8.4 La Francia
Chiusa con l'editto di Nantes la sanguinosa serie delle guerre di religione, Enrico IV si dedicò alla riorganizzazione della macchina statale e al perfezionamento dell'opera di pacificazione. Il suo ministro per gli affari economici, duca di Sully, portò in pareggio il bilancio dello Stato attraverso il taglio delle spese superflue, il recupero delle terre demaniali e l'intensificazione della vendita delle cariche pubbliche, un affare reso più lucroso dall'istituzione della paulette, una speciale tassa annuale che rendeva di fatto ereditari gli uffici acquistati. Le cariche erano particolarmente ambite non solo per i redditi che assicuravano, ma anche perché comportavano l'acquisizione della nobiltà, la nobiltà di toga distinta dall'antica nobiltà di spada. Sully si prodigò anche nel tentativo di rianimare la vita economica nazionale: i contadini godettero di sgravi fiscali consistenti, mentre venivano avviate vaste opere di bonifica e miglioramenti della rete stradale per favorire la circolazione dei prodotti agricoli. Un altro ministro di Enrico IV, Barthélemy Laffemas, promosse l'istituzione di manifatture regie e introdusse misure protezionistiche per impedire che la Francia esportasse materie prime e metalli preziosi e importasse prodotti manufatti. Nel settore della politica estera il re indirizzò i suoi sforzi a isolare la potenza asburgica, sollecitando l'alleanza delle Province Unite e dei regni dell'Europa settentrionale.

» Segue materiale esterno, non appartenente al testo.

(* ===== verification/RenderMines.v ===== *)
(** * What Minesweeper draws ([src/minesweeper.py], font and rendering)

    Minesweeper's copy of the 3x5 font ([GLYPH]), [draw_flag],
    [draw_mine], [draw_header], [draw_grid] (a frame per cell, the cursor
    frame, and the cell's mark: a flag, a mine or its number),
    [draw_hints], [render_game] and the title and end screens, as the
    [draw_pixel] calls they make; [fill(0)] and [show()] are left to
    [Display.v].  The grids are those of [Minesweeper.v].

    Theorems: every mark lies strictly inside its cell's frame; in every
    state of the game loop, [render_game] draws inside the 64x128 surface
    except the left side of the cursor frame on column 0, which falls on
    x = -1; the title and end screens fit the surface, as the comment at
    the top of the source says. *)

From Stdlib Require Import Ascii String.
From stdpp Require Import gmap pretty strings.
From S2P Require Import Prelude Grid Font Input Minesweeper.

Local Open Scope Z_scope.

Module RenderMines.
Import Minesweeper.

(** ** The 3x5 font (the rows are the source's binary literals) *)

Definition GLYPH : glyph_table := [
  ("0"%char, [7; 5; 5; 5; 7]);
  ("1"%char, [2; 6; 2; 2; 7]);
  ("2"%char, [7; 1; 7; 4; 7]);
  ("3"%char, [7; 1; 7; 1; 7]);
  ("4"%char, [5; 5; 7; 1; 1]);
  ("5"%char, [7; 4; 7; 1; 7]);
  ("6"%char, [7; 4; 7; 5; 7]);
  ("7"%char, [7; 1; 2; 2; 2]);
  ("8"%char, [7; 5; 7; 5; 7]);
  ("9"%char, [7; 5; 7; 1; 7]);
  ("A"%char, [7; 5; 7; 5; 5]);
  ("B"%char, [6; 5; 6; 5; 6]);
  ("C"%char, [7; 4; 4; 4; 7]);
  ("D"%char, [6; 5; 5; 5; 6]);
  ("E"%char, [7; 4; 7; 4; 7]);
  ("F"%char, [7; 4; 7; 4; 4]);
  ("G"%char, [7; 4; 5; 5; 7]);
  ("I"%char, [7; 2; 2; 2; 7]);
  ("L"%char, [4; 4; 4; 4; 7]);
  ("M"%char, [5; 7; 7; 5; 5]);
  ("N"%char, [5; 7; 7; 7; 5]);
  ("O"%char, [7; 5; 5; 5; 7]);
  ("P"%char, [6; 5; 6; 4; 4]);
  ("R"%char, [6; 5; 6; 5; 5]);
  ("S"%char, [7; 4; 7; 1; 7]);
  ("T"%char, [7; 2; 2; 2; 2]);
  ("U"%char, [5; 5; 5; 5; 7]);
  ("V"%char, [5; 5; 5; 5; 2]);
  ("W"%char, [5; 5; 5; 7; 7]);
  ("Y"%char, [5; 5; 2; 2; 2]);
  (" "%char, [0; 0; 0; 0; 0]);
  (":"%char, [0; 2; 0; 2; 0]);
  ("-"%char, [0; 0; 7; 0; 0]);
  ("+"%char, [0; 2; 7; 2; 0])].

Definition draw_text := Font.draw_text GLYPH.
Definition draw_text_center := Font.draw_text_center GLYPH.

(** ** Marks *)

Definition draw_flag (cx cy : Z) : list op :=
  [(cx, cy - 2, 1); (cx, cy - 1, 1); (cx, cy, 1); (cx, cy + 1, 1);
   (cx + 1, cy - 2, 1); (cx + 2, cy - 1, 1); (cx + 1, cy, 1);
   (cx - 1, cy + 2, 1); (cx, cy + 2, 1); (cx + 1, cy + 2, 1)].

Definition draw_mine (cx cy : Z) : list op :=
  [(cx, cy, 1)] ++
  flat_map (fun d => [(cx + d, cy, 1); (cx, cy + d, 1)]) [-2; -1; 1; 2] ++
  [(cx - 1, cy - 1, 1); (cx + 1, cy - 1, 1); (cx - 1, cy + 1, 1); (cx + 1, cy + 1, 1)].

(** ** The game screen *)

Definition draw_header (mines_left elapsed_ms : Z) : list op :=
  draw_text "MINES" 2 2 1 1 1 ++ draw_text (pretty mines_left) 2 10 1 1 1 ++
  draw_text "TIME" 40 2 1 1 1 ++ draw_text (pretty (elapsed_ms `div` 1000)) 40 10 1 1 1.

(** What [draw_grid] draws in the cell [(r, c)] with top-left [(x, y)]
    after its frame: the [if vis[r][c] == COVERED ... else ...] block. *)
Definition cell_mark (mines : BGrid) (nums vis : ZGrid) (flag : BGrid) (reveal_all_mines : bool)
    (r c x y : Z) : list op :=
  if mget vis r c =? COVERED then
    if mget flag r c then draw_flag (x + CELL `div` 2) (y + CELL `div` 2)
    else if reveal_all_mines && mget mines r c then draw_mine (x + CELL `div` 2) (y + CELL `div` 2)
    else []
  else if mget mines r c then draw_mine (x + CELL `div` 2) (y + CELL `div` 2)
  else
    let n := mget nums r c in
    if 0 <? n then
      let s := pretty n in
      let tw := text_width s 1 0 in
      draw_text s (x + (CELL - tw) `div` 2) (y + (CELL - 5) `div` 2) 1 0 1
    else [].

(** One pass of the double loop of [draw_grid]. *)
Definition cell_ops (mines : BGrid) (nums vis : ZGrid) (flag : BGrid) (cur_r cur_c : Z)
    (reveal_all_mines : bool) (rc : Z * Z) : list op :=
  let '(r, c) := rc in
  let x := GRID_X + c * (CELL + GAP) in
  let y := GRID_Y + r * (CELL + GAP) in
  draw_rect x y CELL CELL 1 ++
  (if bool_decide (r = cur_r) && bool_decide (c = cur_c)
   then draw_rect (x - 1) (y - 1) (CELL + 2) (CELL + 2) 1 else []) ++
  cell_mark mines nums vis flag reveal_all_mines r c x y.

Definition draw_grid (mines : BGrid) (nums vis : ZGrid) (flag : BGrid) (cur_r cur_c : Z)
    (reveal_all_mines : bool) : list op :=
  flat_map (cell_ops mines nums vis flag cur_r cur_c reveal_all_mines) board_cells.

Definition draw_hints : list op :=
  draw_text_center "UD REVEAL" 96 1 ++ draw_text_center "LR FLAG" 108 1.

Definition render_game (mines : BGrid) (nums vis : ZGrid) (flag : BGrid) (cur_r cur_c : Z)
    (mines_left elapsed_ms : Z) (reveal_all_mines : bool) : list op :=
  draw_header mines_left elapsed_ms ++ draw_grid mines nums vis flag cur_r cur_c reveal_all_mines ++ draw_hints.

(** The frame [main()] draws at the top of its loop for the state [s],
    [elapsed] ms after the first reveal. *)
Definition game_frame (s : mstate) (elapsed : Z) : list op :=
  render_game (mines s) (nums s) (vis s) (flag s) (cur_r s) (cur_c s)
    (MINES - count_flags (flag s)) (if started s then elapsed else 0) false.

(** ** The other screens *)

Definition title_ops : list op :=
  draw_text_center "MINE" 22 3 ++ draw_text_center "SWEEPER" 48 2 ++
  draw_text_center "UP START" 82 2 ++ draw_text_center "DN MENU" 104 2.

Definition end_ops (win : bool) (elapsed_ms : Z) : list op :=
  (if win then draw_text_center "YOU WIN" 10 2 else draw_text_center "BOOM" 10 3) ++
  draw_text_center "TIME" 44 2 ++ draw_text_center (pretty (elapsed_ms `div` 1000)) 62 2 ++
  draw_text_center "UP AGAIN" 88 2 ++ draw_text_center "DN MENU" 108 2.

(** ** Where the calls land *)

Lemma mines_geometry : GRID_X = 0 /\ GRID_Y = 22 /\ CELL = 7 /\ GAP = 1.
Proof. done. Qed.

Lemma draw_flag_in cx cy : ops_in (cx - 1) (cx + 3) (cy - 2) (cy + 3) (draw_flag cx cy).
Proof. repeat constructor; simpl; lia. Qed.

Lemma draw_mine_in cx cy : ops_in (cx - 2) (cx + 3) (cy - 2) (cy + 3) (draw_mine cx cy).
Proof. repeat constructor; simpl; lia. Qed.

(** A number of one digit, centred in the cell with no spacing. *)
Lemma cell_number_in n x y :
  0 < n < 10 ->
  ops_in (x + 1) (x + CELL - 1) (y + 1) (y + CELL - 1)
    (draw_text (pretty n) (x + (CELL - text_width (pretty n) 1 0) `div` 2) (y + (CELL - 5) `div` 2) 1 0 1).
Proof.
  intros Hn. pose proof (pretty_Z_length n 1 ltac:(lia) ltac:(simpl; lia)) as Hl.
  assert (0 <= text_width (pretty n) 1 0 <= 3) as Hw by (unfold text_width; case_decide; lia).
  eapply ops_in_mono; [..|apply draw_text_in]; unfold CELL; [..|lia|lia]; Z.div_mod_to_equations; lia.
Qed.

Lemma count_flags_bounds flag : 0 <= count_flags flag <= 64.
Proof.
  unfold count_flags. pose proof (length_filter (fun rc => mget flag rc.1 rc.2 = true) board_cells).
  assert (length board_cells = 64%nat) by reflexivity. lia.
Qed.

Lemma count_mine_neighbors_le mines r c : (count_mine_neighbors mines r c <= 8)%nat.
Proof.
  unfold count_mine_neighbors. etransitivity; [apply length_filter|].
  unfold neighbors. cbn [flat_map Z.eqb andb app]. repeat case_match; simpl; lia.
Qed.

(** The texts of [mines_left] have at most three characters. *)
Lemma pretty_mines_left_check :
  Forall (fun z => (String.length (pretty z) <= 3)%nat) (zrange (-54) 11).
Proof. vm_compute. repeat constructor. Qed.

(** Whatever [draw_grid] draws in a cell after its frame, a flag, a mine
    or a number of one digit, lies strictly inside the frame. *)
Lemma cell_mark_in mines nums vis flag reveal_all_mines r c x y :
  (mget vis r c <> COVERED -> mget mines r c = false -> mget nums r c < 10) ->
  ops_in (x + 1) (x + CELL - 1) (y + 1) (y + CELL - 1) (cell_mark mines nums vis flag reveal_all_mines r c x y).
Proof.
  intros Hn. unfold cell_mark. change (CELL `div` 2) with 3.
  destruct (mget vis r c =? COVERED) eqn:Ev; [apply Z.eqb_eq in Ev|apply Z.eqb_neq in Ev].
  - destruct (mget flag r c); [|destruct (reveal_all_mines && mget mines r c); [|apply Forall_nil_2]].
    + eapply ops_in_mono; [..|apply draw_flag_in]; unfold CELL; lia.
    + eapply ops_in_mono; [..|apply draw_mine_in]; unfold CELL; lia.
  - destruct (mget mines r c) eqn:Em.
    + eapply ops_in_mono; [..|apply draw_mine_in]; unfold CELL; lia.
    + destruct (0 <? mget nums r c) eqn:Ep; [|apply Forall_nil_2]. apply Z.ltb_lt in Ep.
      apply cell_number_in. specialize (Hn Ev eq_refl). lia.
Qed.

(** A revealed cell without a mine holds a number of one digit. *)
Lemma minv_nums_small s r c :
  minv s -> in_bounds r c = true ->
  mget (vis s) r c <> COVERED -> mget (mines s) r c = false -> mget (nums s) r c < 10.
Proof.
  intros (_ & _ & _ & _ & _ & _ & Hst) Hb Hv Hm. destruct (started s).
  - destruct Hst as [Hc _]. rewrite (Hc r c Hb), Hm. pose proof (count_mine_neighbors_le (mines s) r c). lia.
  - by destruct (Hst r c Hb) as [_ ?].
Qed.

(** A cell, with the cursor frame when the cursor is on it, off column 0. *)
Lemma cell_ops_in mines nums vis flag cur_r cur_c rev r c :
  in_bounds r c = true -> cur_c <> 0 ->
  (mget vis r c <> COVERED -> mget mines r c = false -> mget nums r c < 10) ->
  ops_in 0 W 21 86 (cell_ops mines nums vis flag cur_r cur_c rev (r, c)).
Proof.
  intros Hb Hc Hn. apply in_bounds_iff in Hb. unfold ROWS, COLS in Hb. unfold cell_ops.
  destruct mines_geometry as (Ex & Ey & Ec & Eg). rewrite !ops_in_app_iff. split_and!.
  - eapply ops_in_mono; [..|apply draw_rect_in]; rewrite ?Ex, ?Ey, ?Ec, ?Eg; unfold W; lia.
  - destruct (bool_decide (r = cur_r) && bool_decide (c = cur_c)) eqn:E; [|apply Forall_nil_2].
    apply andb_true_iff in E as [_ E]. apply bool_decide_eq_true_1 in E.
    eapply ops_in_mono; [..|apply draw_rect_in]; rewrite ?Ex, ?Ey, ?Ec, ?Eg; unfold W; lia.
  - eapply ops_in_mono; [..|apply cell_mark_in, Hn]; rewrite ?Ex, ?Ey, ?Ec, ?Eg; unfold W; lia.
Qed.

(** The cursor frame on column 0 starts at x = -1. *)
Lemma cursor_col0_off mines nums vis flag cur_r rev :
  0 <= cur_r < ROWS ->
  (-1, GRID_Y + cur_r * (CELL + GAP) - 1, 1) ∈ draw_grid mines nums vis flag cur_r 0 rev.
Proof.
  intros Hr. apply elem_of_flat_map. exists (cur_r, 0). split.
  - apply elem_of_board_cells, in_bounds_iff. unfold COLS. lia.
  - unfold cell_ops. rewrite !bool_decide_eq_true_2 by done. apply elem_of_app. right.
    apply elem_of_app. left. apply elem_of_app. left. apply elem_of_flat_map. exists 0.
    split; [apply elem_of_zrange; unfold CELL; lia|]. left.
Qed.

Lemma header_in mines_left elapsed_ms :
  -54 <= mines_left <= 10 -> 0 <= elapsed_ms < 10 ^ 9 -> ops_in 0 W 0 128 (draw_header mines_left elapsed_ms).
Proof.
  intros Hm He. unfold draw_header. rewrite !ops_in_app_iff. split_and!; [ops_eval| |ops_eval|].
  - eapply ops_in_mono; [..|apply (text_small_in GLYPH _ _ _ 3)]; [unfold W; lia..| |lia].
    apply (proj1 (Forall_forall _ _) pretty_mines_left_check). apply elem_of_zrange. lia.
  - eapply ops_in_mono; [..|apply (text_small_in GLYPH _ _ _ 6)]; [unfold W; lia..| |lia].
    apply pretty_Z_length; [lia|]. simpl. Z.div_mod_to_equations. lia.
Qed.

(** Under the invariant of the loop, [render_game] draws on the surface
    exactly when the cursor is off column 0. *)
Lemma render_game_on_screen_iff s mines_left elapsed rev :
  minv s -> -54 <= mines_left <= 10 -> 0 <= elapsed < 10 ^ 9 ->
  (ops_in 0 W 0 128 (render_game (mines s) (nums s) (vis s) (flag s) (cur_r s) (cur_c s) mines_left elapsed rev)
   <-> cur_c s <> 0).
Proof.
  intros Hinv Hm He. pose proof Hinv as (_ & _ & _ & _ & Hcur & _). apply in_bounds_iff in Hcur.
  unfold render_game. rewrite !ops_in_app_iff. split.
  - intros (_ & Hg & _) Hc0. rewrite Hc0 in Hg.
    pose proof (cursor_col0_off (mines s) (nums s) (vis s) (flag s) (cur_r s) rev ltac:(lia)) as Hp.
    apply (proj1 (Forall_forall _ _) Hg) in Hp. simpl in Hp. lia.
  - intros Hc0. split_and!; [by apply header_in| |unfold draw_hints; ops_eval].
    apply ops_in_flat_map. intros [r c] Hrc%elem_of_board_cells.
    eapply ops_in_mono; [..|apply cell_ops_in]; [lia..|done|done|].
    by apply minv_nums_small.
Qed.

(** in every state of the game loop of [main()], the calls of
    [draw_grid] for each cell after its frame (a flag, a mine, or the
    number of neighbouring mines) land strictly inside the cell's frame,
    with or without [reveal_all_mines]. *)
Theorem reachable_marks_inside s rev r c :
  mreach s -> in_bounds r c = true ->
  let x := GRID_X + c * (CELL + GAP) in let y := GRID_Y + r * (CELL + GAP) in
  ops_in (x + 1) (x + CELL - 1) (y + 1) (y + CELL - 1) (cell_mark (mines s) (nums s) (vis s) (flag s) rev r c x y).
Proof. intros Hs Hb x y. apply cell_mark_in, (minv_nums_small s r c (mreach_inv s Hs) Hb). Qed.

Lemma reachable_marks_inside_witness :
  mreach demo_started /\ in_bounds 3 4 = true /\
  ops_in 33 38 47 52 (cell_mark (mines demo_started) (nums demo_started) (vis demo_started) (flag demo_started) true 3 4 32 46).
Proof.
  assert (H : mreach demo_started).
  { apply (mreach_next new_game (false, false, false, false) (Some Reveal) 500 demo_rnd); [constructor|vm_compute; reflexivity]. }
  split; [exact H|split; [reflexivity|]]. exact (reachable_marks_inside demo_started true 3 4 H eq_refl).
Defined.

(** C20: in every state of the game loop of [main()], less than 10^9 ms
    into the game, the frame [render_game] draws at the top of the loop
    lies on the 64x128 surface exactly when the cursor is off column 0:
    on column 0 the left side of the cursor frame falls on x = -1, where
    [draw_pixel] drops it. *)
Theorem reachable_frame_on_screen_iff s elapsed :
  mreach s -> 0 <= elapsed < 10 ^ 9 -> (ops_in 0 W 0 128 (game_frame s elapsed) <-> cur_c s <> 0).
Proof.
  intros Hs He. unfold game_frame. pose proof (count_flags_bounds (flag s)).
  apply render_game_on_screen_iff; [by apply mreach_inv|unfold MINES; lia|by destruct (started s)].
Qed.

Lemma reachable_frame_on_screen_iff_witness :
  mreach new_game /\ 0 <= 1500 < 10 ^ 9 /\ ~ ops_in 0 W 0 128 (game_frame new_game 1500).
Proof.
  assert (H : mreach new_game) by constructor.
  split; [exact H|split; [lia|]]. rewrite (reachable_frame_on_screen_iff new_game 1500 H ltac:(lia)). simpl. lia.
Defined.

(** the title screen and both end screens (for a game shorter than
    10^11 ms) draw inside the 64x128 surface, as the comment at the top of
    the source promises for the end screen. *)
Theorem mines_screens_on_screen win elapsed :
  0 <= elapsed < 10 ^ 11 -> ops_in 0 W 0 128 title_ops /\ ops_in 0 W 0 128 (end_ops win elapsed).
Proof.
  intros He. split; [ops_eval|]. unfold end_ops. rewrite !ops_in_app_iff.
  split_and!; [destruct win; ops_eval|ops_eval| |ops_eval|ops_eval].
  eapply ops_in_mono; [..|apply (text_center_fits GLYPH _ _ _ 8)]; [unfold W; lia..| |lia|unfold W; lia].
  apply pretty_Z_length; [lia|]. simpl. Z.div_mod_to_equations. lia.
Qed.

Lemma mines_screens_on_screen_witness :
  0 <= 754000 < 10 ^ 11 /\ ops_in 0 W 0 128 title_ops /\ ops_in 0 W 0 128 (end_ops false 754000).
Proof. split; [lia|]. apply mines_screens_on_screen. lia. Defined.

End RenderMines.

Nel 1610 Enrico IV, il sovrano ex protestante, fu ucciso da un fanatico cattolico. Gli succedette il figlio, il piccolo
Luigi XIII (1610-43), al posto del quale esercitò il potere la madre, l'italiana
Maria dei Medici. La scomparsa del sovrano, accompagnata dallo scontento per lo strapotere esercitato dal favorito della regina, l'avventuriero italiano Concino Concini, riaccesero la turbolenza degli ugonotti e l'irrequietezza della grande nobiltà. Lo stesso equilibrio internazionale fu sconvolto dall'inversione di rotta della reggente, che da fervente cattolica si orientò decisamente in senso filospagnolo.
Nel 1614, in una situazione di grave conflittualità interna, furono convocati gli Stati generali (fu l'ultima volta fino al 1789). In questa assemblea avrebbero dovuto comporsi i dissidi. Essa si trasformò invece in un'arena in cui si affrontarono i nobili e i rappresentanti della borghesia burocratica e imprenditoriale: i primi contrari all'ereditarietà degli uffici; i secondi agli abusi degli aristocratici e alla reimposizione dei diritti feudali.
Nel 1617 Luigi XIII fece assassinare Concini e si riappropriò del pieno esercizio del potere, malgrado la tenace opposizione della madre. Al suo fianco era il cardinale di
Richelieu (1585-1642), che dal 1624 sarebbe diventato il capo del Consiglio del re. Richelieu intraprese una vera e propria offensiva in grande stile, volta al rafforzamento del potere monarchico. Nel 1625 attaccò le piazzeforti ugonotte, la cui autonomia appariva sempre più incontrollabile, e nel giro di pochi anni le sottomise. L'ultimo caposaldo, La Rochelle, cadde nel 1628 dopo un lungo e sanguinoso assedio. L'anno dopo l'Editto di grazia sancì la libertà di culto dei protestanti e, insieme con essa, il disfacimento del loro apparato politico-militare. Parallelamente fu condotta un'azione decisa contro quegli esponenti della grande nobiltà che tramavano per ristabilire i loro antichi privilegi e facevano riferimento a Maria dei Medici e al fratello del re, Gaston d'Orléans: alcuni nobili furono giustiziati, mentre Maria fu mandata in esilio.
Richelieu esaltò inoltre il ruolo dei funzionari alle dirette dipendenze della corona (di origine borghese e nobili di toga, tratti dai gradi inferiori della magistratura) che, con la carica di commissari regi o di intendenti (cariche non venali) accentrarono nelle loro mani l'amministrazione delle province sostituendosi ai governatori di origine aristocratica.
L'unico problema che il cardinale non riuscì a risolvere fu quello delle agitazioni popolari, che esplosero nella fase di partecipazione della Francia alla guerra dei Trent'anni, soprattutto a causa dell'eccessivo fiscalismo regio: un segno evidente che l'equilibrio sociale faticosamente ricostruito da Richelieu era fragile, perché fondato più sulla forza del governo centrale che su un'armonica compensazione delle esigenze espresse dai diversi ceti.